A line below contains "ab_out : positive → list Rope;", and a later one contains "if id =? Ping_ID then a". Repeat both, with every line between them, exactly.

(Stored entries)
* * * * *

(* ===== verification/BrokerProps.v ===== *)
(** * What the broker promises

    In every state the broker can get to, each client has been sent, in order, what
    a specification says: for every kind it asked for, the packet of that kind that
    was published last, if there is one, and every packet of that kind published
    after that. *)

From S2P Require Import Prelude Rope Conn ConnProps ItQueue Packet PacketRecv PacketProps ConnState ConnStateProps Influx InfluxProps Broker BrokerKeep.
From stdpp Require Import functions list.
#[local] Open Scope Z_scope.

(** ** The specification *)

(** The kinds each client wants, what each was sent, what was published of each kind. *)
Record abroker := MkAbroker {
  ab_wants : positive → gset Z;
  ab_out : positive → list Rope;
  ab_hist : Z → list Rope;
}.

Definition ab_none : abroker := MkAbroker (λ _, ∅) (λ _, []) (λ _, []).

Definition ab_join (a : abroker) (c : positive) : abroker :=
  MkAbroker (<[c := ∅]> (ab_wants a)) (<[c := []]> (ab_out a)) (ab_hist a).

Definition ab_want (a : abroker) (c : positive) (id : Z) : abroker :=
  MkAbroker (<[c := {[id]} ∪ ab_wants a c]> (ab_wants a)) (<[c := ab_out a c ++ lastn 1 (ab_hist a id)]> (ab_out a)) (ab_hist a).

Definition ab_publish (a : abroker) (live : positive → bool) (id : Z) (buf : Rope) : abroker :=
  MkAbroker (ab_wants a) (λ c, if live c && bool_decide (id ∈ ab_wants a c) then ab_out a c ++ [buf] else ab_out a c)
    (<[id := ab_hist a id ++ [buf]]> (ab_hist a)).

Section Broker.
Context `{RopeLib} `{BstSetLib} `{StructMapLib} `{MainGen}.
Implicit Types (st : MainThread) (a : abroker) (cc : ClientConnection).

(** A packet from a client. *)
Definition ab_dispatch (a : abroker) (live : positive → bool) (c : positive) (buf : Rope) : abroker :=
  match msg_id buf with
  | Ok id =>
      if id =? Ping_ID then a
      else if id =? WantId_ID then match read_WantId buf with Ok w => ab_want a c w | _ => a end
      else if id =? PacketType_ID then a
      else ab_publish a live id buf
  | _ => a
  end.

Definition ab_read (a : abroker) (live : positive → bool) (c : positive) (out : parse_out) : abroker :=
  match out with PPacket buf => ab_dispatch a live c buf | PWait | PClosed => a end.

(** A client that is sent packets. *)
Definition cc_live cc : bool := negb (brokerConnClosed cc) && isEstablished (ps_conn (pc_side (cc_pc cc))).
Definition is_live st (c : positive) : bool := match mt_conns st !! c with Some cc => cc_live cc | None => false end.

(** The states of a broker: clients connect and are made secure, packets arrive on
    them in any order, and the queues are written when the descriptors are ready.
    Reads leave no TLS write pending: after one that does, a packet can overtake the
    queue ([tls_read_reorders]). *)
Inductive br_reach : MainThread → abroker → Prop :=
| br_init token : br_reach (MkMainThread ∅ [] [] smap_empty [] ∅ token None) ab_none
| br_accept st a c fd io headBuf need : br_reach st a → mt_conns st !! c = None →
    io_open io = true → io_out io = [] → io_tls io = [] →
    br_reach (connectionFactory st c (MkPacketConnection (MkPcSide (listenReady true fd io) false) (new_Recv headBuf need) new_WriteBuffer)) (ab_join a c)
| br_handshake st a c cc hs pc : br_reach st a → mt_conns st !! c = Some cc → brokerConnClosed cc = false →
    sf_state (pc_fd (cc_pc cc)) = Fd.TlsAccept → connTlsAcceptReady (cc_pc cc) hs = Ok pc → br_reach (set_pc st c cc pc) a
| br_read st a c cc out pc st' : br_reach st a → mt_conns st !! c = Some cc → cc_live cc = true →
    parsePacket (cc_pc cc) = Ok (out, pc) → calm (pc_fd pc) = true → client_readReady st c = Ok st' →
    br_reach st' (ab_read a (is_live (set_pc st c cc pc)) c out)
| br_write st a c cc st' : br_reach st a → mt_conns st !! c = Some cc → cc_live cc = true → client_writeReady st c = Ok st' → br_reach st' a.

(** ** The invariant *)

(** An established connection, or one in its handshake, to which nothing was sent. *)
Definition pc_phase (pc : PacketConnection) (rs : list Rope) : Prop :=
  isEstablished (ps_conn (pc_side pc)) = true ∨
  sf_state (pc_fd pc) = Fd.TlsAccept ∧ rs = [] ∧ sf_tlsReadWantsWrite (pc_fd pc) = false.

Record cl_inv cc (ws : gset Z) (rs : list Rope) : Prop := ClInv {
  ci_wants : ∀ id, wid_find (cc_wantIds cc) id = bool_decide (id ∈ ws);
  ci_sent : conn_sent (pc_side (cc_pc cc)) (pc_writeBuffer (cc_pc cc)) rs;
  ci_phase : brokerConnClosed cc = false → pc_phase (cc_pc cc) rs;
}.

Record lasts_ok (ls : list Last) (h : Z → list Rope) : Prop := LastsOk {
  lo_nodup : NoDup (l_msgId <$> ls);
  lo_at : ∀ l, l ∈ ls → last_at l 1 (h (l_msgId l));
  lo_none : ∀ id, id ∉ l_msgId <$> ls → h id = [];
}.

Record br_inv st a : Prop := BrInv {
  bi_conns : ∀ c cc, mt_conns st !! c = Some cc → cl_inv cc (ab_wants a c) (ab_out a c);
  bi_list : ∀ c, c ∈ mt_connList st → is_Some (mt_conns st !! c);
  bi_nodup : NoDup (mt_connList st);
  bi_open : ∀ c cc, mt_conns st !! c = Some cc → brokerConnClosed cc = false → c ∈ mt_connList st;
  bi_last : lasts_ok (mt_lastList st) (ab_hist a);
  bi_replay : mt_replay st = None;
}.

(** ** Kept packets *)

Lemma find_last_spec ls i id : match find_last ls i id with
  | Some j => ∃ k l, j = (i + k)%nat ∧ ls !! k = Some l ∧ l_msgId l = id
  | None => id ∉ l_msgId <$> ls
  end.
Proof.
  revert i. induction ls as [|l ls IH]; intros i; cbn; [apply not_elem_of_nil|]. destruct (Z.eqb_spec (l_msgId l) id) as [E|N].
  - exists 0%nat, l. by rewrite Nat.add_0_r.
  - specialize (IH (S i)). destruct (find_last ls (S i) id).
    + destruct IH as (k & x & -> & E & Ex). exists (S k), x. split; [lia|done].
    + by rewrite not_elem_of_cons.
Qed.

Lemma lasts_ok_new ls h id : lasts_ok ls h → (id ∉ l_msgId <$> ls) → lasts_ok (ls ++ [new_Last id]) h.
Proof.
  intros [N A O] Hi. split.
  - rewrite fmap_app. apply NoDup_app. split_and!; [done| |apply NoDup_singleton]. intros x Hx Hs. apply list_elem_of_singleton in Hs as ->. done.
  - intros l [Hl|Hl]%elem_of_app; [by apply A|]. apply list_elem_of_singleton in Hl as ->. cbn. rewrite O by done. apply new_last_at.
  - intros x Hx. apply O. rewrite fmap_app, elem_of_app in Hx. tauto.
Qed.
Lemma right_col_cell t rest code deadline announced : right_col (cell t rest) code deadline announced =
  if strstr (cstr t) (lit "kodas:") then right_col rest (after_colon t) deadline announced
  else if strstr (cstr t) (lit "terminas:") then Ub
  else if strstr (cstr t) (lit "Paskelbimo data:") then right_col rest code deadline (after_colon t)
  else right_col rest code deadline announced.
Proof. cbn [right_col cell]. by rewrite bool_decide_eq_true_2, cell_text by done. Qed.

Lemma right_col_read t link : readable t link → right_col (right_of t) [] [] [] = Ok (td_code t, td_deadline t, td_announced t).
Proof.
  intros [_ [Cc Cn] [Ac An] De [D1 D2]]. unfold right_of. rewrite right_col_cell, code_named, after_code by done.
  cbn [right_col]. rewrite bool_decide_eq_true_2 by done. fold (right_col).
  change (html_text (MkHtml HtmlTag (lit "span") (Tree HtmlText (lit "Pateikimo terminas: ") Leaf (cell (td_deadline t) Leaf)))) with (lit "Pateikimo terminas: " ++ (td_deadline t ++ []) ++ []).
  rewrite !app_nil_r, De, deadline_named.
  change (child (Some (MkHtml HtmlTag (lit "span") (Tree HtmlText (lit "Pateikimo terminas: ") Leaf (cell (td_deadline t) Leaf)))) 0)
    with (Ok (Some (MkHtml HtmlTag (lit "span") (Tree HtmlText (td_deadline t) Leaf Leaf)))).
  rewrite bind_Ok. unfold text. cbn [deref]. rewrite !bind_Ok, cell_text, right_col_cell, D1, D2, date_named, after_date by done. done.
Qed.

Lemma find_title_header t link : strstr (cstr link) (lit "/Notice/Details/") = true →
  ∃ a, find_title (Some (MkHtml HtmlTag (lit "div") (header_of t link))) = Ok (Some a) ∧ html_text a = td_title t.
Proof.
  intros L. unfold find_title. change (len _) with (Ok 2). rewrite bind_Ok.
  change (child (Some (MkHtml HtmlTag (lit "div") (header_of t link))) 1) with
    (Ok (Some (MkHtml HtmlTag (lit "a") (Tree HtmlAttr (lit "href") (Tree HtmlVal link Leaf Leaf) (Tree HtmlText (td_title t) Leaf Leaf))))).
  cbn [Z.ltb Z.compare Pos.compare Pos.compare_cont]. rewrite !bind_Ok.
  change (title_a _) with (if strstr (cstr link) (lit "/Notice/Details/") then Ok true else Ok false). rewrite L, bind_Ok.
  eexists. split; [done|]. apply app_nil_r.
Qed.

Lemma boxed_text t : ∃ c, child (Some (MkHtml HtmlTag (lit "div") (cell t Leaf))) 0 = Ok c ∧ text c = Ok t.
Proof. eexists. split; [done|]. change (text _) with (Ok (html_text (MkHtml HtmlTag (lit "span") (Tree HtmlText t Leaf Leaf)))). by rewrite cell_text. Qed.

Lemma left_read t : left_fields (Some (MkHtml HtmlTag (lit "div") (left_of t))) = Ok (td_proponent t, td_type t, td_number t).
Proof.
  unfold left_fields. set (col := Some _).
  change (child col 0) with (Ok (Some (MkHtml HtmlTag (lit "div") (cell (td_proponent t) Leaf)))).
  change (child col 1) with (Ok (Some (MkHtml HtmlTag (lit "div") (cell (td_type t) Leaf)))).
  change (child col 2) with (Ok (Some (MkHtml HtmlTag (lit "div") (cell (td_number t) Leaf)))). rewrite !bind_Ok.
  change (len _) with (Ok 1). rewrite bind_Ok. cbn [Z.ltb Z.compare].
  destruct (boxed_text (td_proponent t)) as (p & Ep & P). destruct (boxed_text (td_type t)) as (y & Ey & Y). destruct (boxed_text (td_number t)) as (n & En & N).
  rewrite Ep, bind_Ok, P, !bind_Ok, Ey, bind_Ok, Y, !bind_Ok, En, bind_Ok, N. done.
Qed.

Lemma read_result t link ts : readable t link → tender_title (result_of t link) ts = Ok (ts ++ [t]).
Proof.
  intros R. destruct (find_title_header t link (re_link _ _ R)) as (a & Ft & Ta). unfold tender_title, result_of.
  change (len (Some _)) with (Ok 3). rewrite bind_Ok. cbn [Z.ltb Z.compare].
  change (child (Some _) 0) with (Ok (Some (MkHtml HtmlTag (lit "div") (header_of t link)))). rewrite bind_Ok, Ft, bind_Ok. unfold text. cbn [deref]. rewrite !bind_Ok, Ta.
  change (child (Some _) 1) with (Ok (Some (MkHtml HtmlTag (lit "div") (left_of t)))). rewrite bind_Ok, left_read, bind_Ok.
  change (child (Some _) 2) with (Ok (Some (MkHtml HtmlTag (lit "div") (right_of t)))). rewrite bind_Ok. cbn [deref h_children].
  rewrite bind_Ok. cbn [h_children]. rewrite (right_col_read t link R), bind_Ok. by destruct t.
Qed.

(** Every tender of a page of results is found, in the order of the page, with all its
    fields. *)
Theorem tenders_read ts : Forall (λ tl, readable tl.1 tl.2) ts → match_cvpp (page_of ts) [] = Ok (fst <$> ts).
Proof.
  intros R. change (fst <$> ts) with ([] ++ (fst <$> ts)). generalize (@nil Tender) as done.
  induction R as [|[t link] ts Rt R IH]; intros found; cbn [page_of match_cvpp]; [by rewrite app_nil_r|].
  rewrite !bool_decide_eq_true_2 by done. change (MkHtml HtmlTag (lit "div") (h_children (result_of t link))) with (result_of t link). cbn [andb].
  rewrite (read_result t link found Rt), bind_Ok, IH, <- app_assoc. done.
Qed.

(** A result with a title but without a second column makes the search follow a null
    pointer. *)
Theorem missing_column_crashes h ts header a : child_at (h_children h) 0 = Some header → find_title (Some header) = Ok (Some a) →
  child_at (h_children h) 1 = None → tender_title h ts = Ub.
Proof.
  intros E0 Ft E1. unfold tender_title.
  assert (P : 0 < html_len (h_children h)).
  { revert E0. clear. induction (h_children h) as [|type txt kids _ rest IH]; [done|]. cbn.
    assert (0 ≤ html_len rest) by (clear; induction rest as [|? ? ? _ ? IH]; cbn; [done|destruct (bool_decide _); lia]).
    case_bool_decide; [lia|]. intros C. specialize (IH C). lia. }
  unfold len, child. cbn [deref]. rewrite !bind_Ok. destruct (Z.ltb_spec 0 (html_len (h_children h))); [|lia].
  rewrite E0, E1, Ft, !bind_Ok. done.
Qed.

* * * * *

Response for this exercise:
  ab_out : positive → list Rope;
  ab_hist : Z → list Rope;
}.

Definition ab_none : abroker := MkAbroker (λ _, ∅) (λ _, []) (λ _, []).

Definition ab_join (a : abroker) (c : positive) : abroker :=
  MkAbroker (<[c := ∅]> (ab_wants a)) (<[c := []]> (ab_out a)) (ab_hist a).

Definition ab_want (a : abroker) (c : positive) (id : Z) : abroker :=
  MkAbroker (<[c := {[id]} ∪ ab_wants a c]> (ab_wants a)) (<[c := ab_out a c ++ lastn 1 (ab_hist a id)]> (ab_out a)) (ab_hist a).

Definition ab_publish (a : abroker) (live : positive → bool) (id : Z) (buf : Rope) : abroker :=
  MkAbroker (ab_wants a) (λ c, if live c && bool_decide (id ∈ ab_wants a c) then ab_out a c ++ [buf] else ab_out a c)
    (<[id := ab_hist a id ++ [buf]]> (ab_hist a)).

Section Broker.
Context `{RopeLib} `{BstSetLib} `{StructMapLib} `{MainGen}.
Implicit Types (st : MainThread) (a : abroker) (cc : ClientConnection).

(** A packet from a client. *)
Definition ab_dispatch (a : abroker) (live : positive → bool) (c : positive) (buf : Rope) : abroker :=
  match msg_id buf with
  | Ok id =>
      if id =? Ping_ID then a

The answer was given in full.